What are your thoughts on this AI failure mode: Assume an AI works by rewarding itself when it improves its model of the world (which is roughly Schmidhuber’s curiosity-driven reinforcement learning approach to AI), however, the AI figures out that it can also receive reward if it turns this sort of learning on its head: Instead of changing a model to make it better fit the world, the AI starts changing the world to make it better fit its model.

Has this been considered before? Can we see this occurring in natural intelligence?

Comment author: shminux 14 July 2015 12:35:58AM 1 point [-]

Instead of changing a model to make it better fit the world, the AI starts changing the world to make it better fit its model.

Isn't it basically the definition of agency? Steering the world state toward the one you want?

Comment author: Viliam 14 July 2015 09:06:33AM 1 point [-]

The problem is that in this specific case "the world state you want" is more or less defined as something that is easy to model (because you are rewarded when your models for the world), which may give you incentives to destroy exceptional complicated things... such as life.

Comment author: [deleted] 14 July 2015 01:19:02AM 1 point [-]

It would be a form of agency but probably not the definition of it. In the curiosity-driven approach the agent is thought to choose actions such that it can gain reward form learning new things about the world, thereby compressing the knowledge about the world more (possibly overlooking that the reward could also be gained from making the world better fit the current model of it).
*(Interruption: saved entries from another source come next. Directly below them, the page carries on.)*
(** C10. Search from a station to itself: on a closed graph, for a station
    [s] of it, the search returns a result that is never the one-station
    path [[s]]; a result that is not empty has at least two stations, begins
    and ends at [s] and follows edges of the graph; and the result is empty
    exactly when no path of at least one hop leads from [s] back to [s]. *)
Theorem breadth_first_pathfind_same_station graph s :
  closed graph → is_Some (graph !! s) →
  ∃ r, Station.breadth_first_pathfind graph s s = Some (Ok r) ∧
       r ≠ [s] ∧
       (r ≠ [] → 2 ≤ length r ∧ head r = Some s ∧ last r = Some s
                 ∧ joined graph r) ∧
       (r = [] ↔ ¬ ∃ p, path_between graph s s p ∧ 1 ≤ hops p).
Proof.
  intros Hclosed Hstart.
  destruct (breadth_first_pathfind_answer graph s s Hclosed Hstart)
    as (r & Hrun & Hans).
  exists r. split; [done|].
  assert (r ≠ [] → 2 ≤ length r ∧ path_between graph s s r) as Hpath.
  { intros Hr. destruct (search_answer_path _ _ _ _ Hans Hr) as (? & ? & _).
    done. }
  split_and!.
  - intros ->. destruct Hpath as [Hlen _]; [done|]. simpl in Hlen. lia.
  - intros Hr. destruct (Hpath Hr) as (Hlen & Hh & Hl & Hj). done.
  - split.
    + intros -> (p & Hp & Hlen).
      pose proof (search_answer_empty _ _ _ Hans p Hp). unfold hops in Hlen.
      lia.
    + intros Hnone. destruct (decide (r = [])) as [|Hr]; [done|].
      destruct (Hpath Hr) as [Hlen Hp]. destruct Hnone. exists r.
      split; [done|]. unfold hops. lia.
Qed.

Lemma breadth_first_pathfind_same_station_witness :
  let graph := Station.build_graph line_catalog in
  closed graph ∧ is_Some (graph !! "B") ∧
  ∃ r, Station.breadth_first_pathfind graph "B" "B" = Some (Ok r) ∧
       r ≠ ["B"] ∧
       (r ≠ [] → 2 ≤ length r ∧ head r = Some "B" ∧ last r = Some "B"
                 ∧ joined graph r) ∧
       (r = [] ↔ ¬ ∃ p, path_between graph "B" "B" p ∧ 1 ≤ hops p).
Proof.
  intros graph.
  assert (closed graph) as Hclosed
    by exact (build_graph_closed _ _ _ line_loaded).
  assert (is_Some (graph !! "B")) as Hstart by (vm_compute; eauto).
  split_and!; [done..|].
  exact (breadth_first_pathfind_same_station graph "B" Hclosed Hstart).
Defined.

(** ** Drawing from the oracle *)

Section Oracle.

Context {A B : Type}.

Lemma choice_ok (seq : list A) rnd :
  seq ≠ [] → ∃ x, x ∈ seq ∧ choice seq rnd = Ok (x, advance rnd).
Proof.
  intros Hseq. unfold choice.
  destruct (lookup_lt_is_Some_2 seq
              (integer rnd (position rnd) `mod` length seq)) as [x Hx].
  { apply Nat.mod_upper_bound. by destruct seq. }
  rewrite Hx. exists x. split; [by eapply list_elem_of_lookup_2 | done].
Qed.

Lemma choice_inv (seq : list A) rnd x rnd' :
  choice seq rnd = Ok (x, rnd') → x ∈ seq ∧ rnd' = advance rnd.
Proof.
  unfold choice. destruct (seq !! _) as [y|] eqn:Hy; [|done].
  intros [= <- <-]. split; [by eapply list_elem_of_lookup_2 | done].
Qed.

Lemma choice_empty rnd : choice (@nil A) rnd = Raise IndexError.
Proof. reflexivity. Qed.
The best illustrating example I can think of right now is an AI that falsely assumes that the Earth is spherical and it decides to flatten the equator instead of updating its model.

Comment author: Vaniver 14 July 2015 04:22:06PM 1 point [-]

Instead of changing a model to make it better fit the world, the AI starts changing the world to make it better fit its model.

One might call this 'cleaning' or 'homogenizing' the world; instead of trying to get better at predicting the variation, you try to reduce the variation so that prediction is easier.

I don't think I've seen much mathematical work on this, and very little that discusses it as an AI failure mode. Most of the discussions I see of it as a failure mode have to do with markets, globalization, agriculture, and pandemic risk.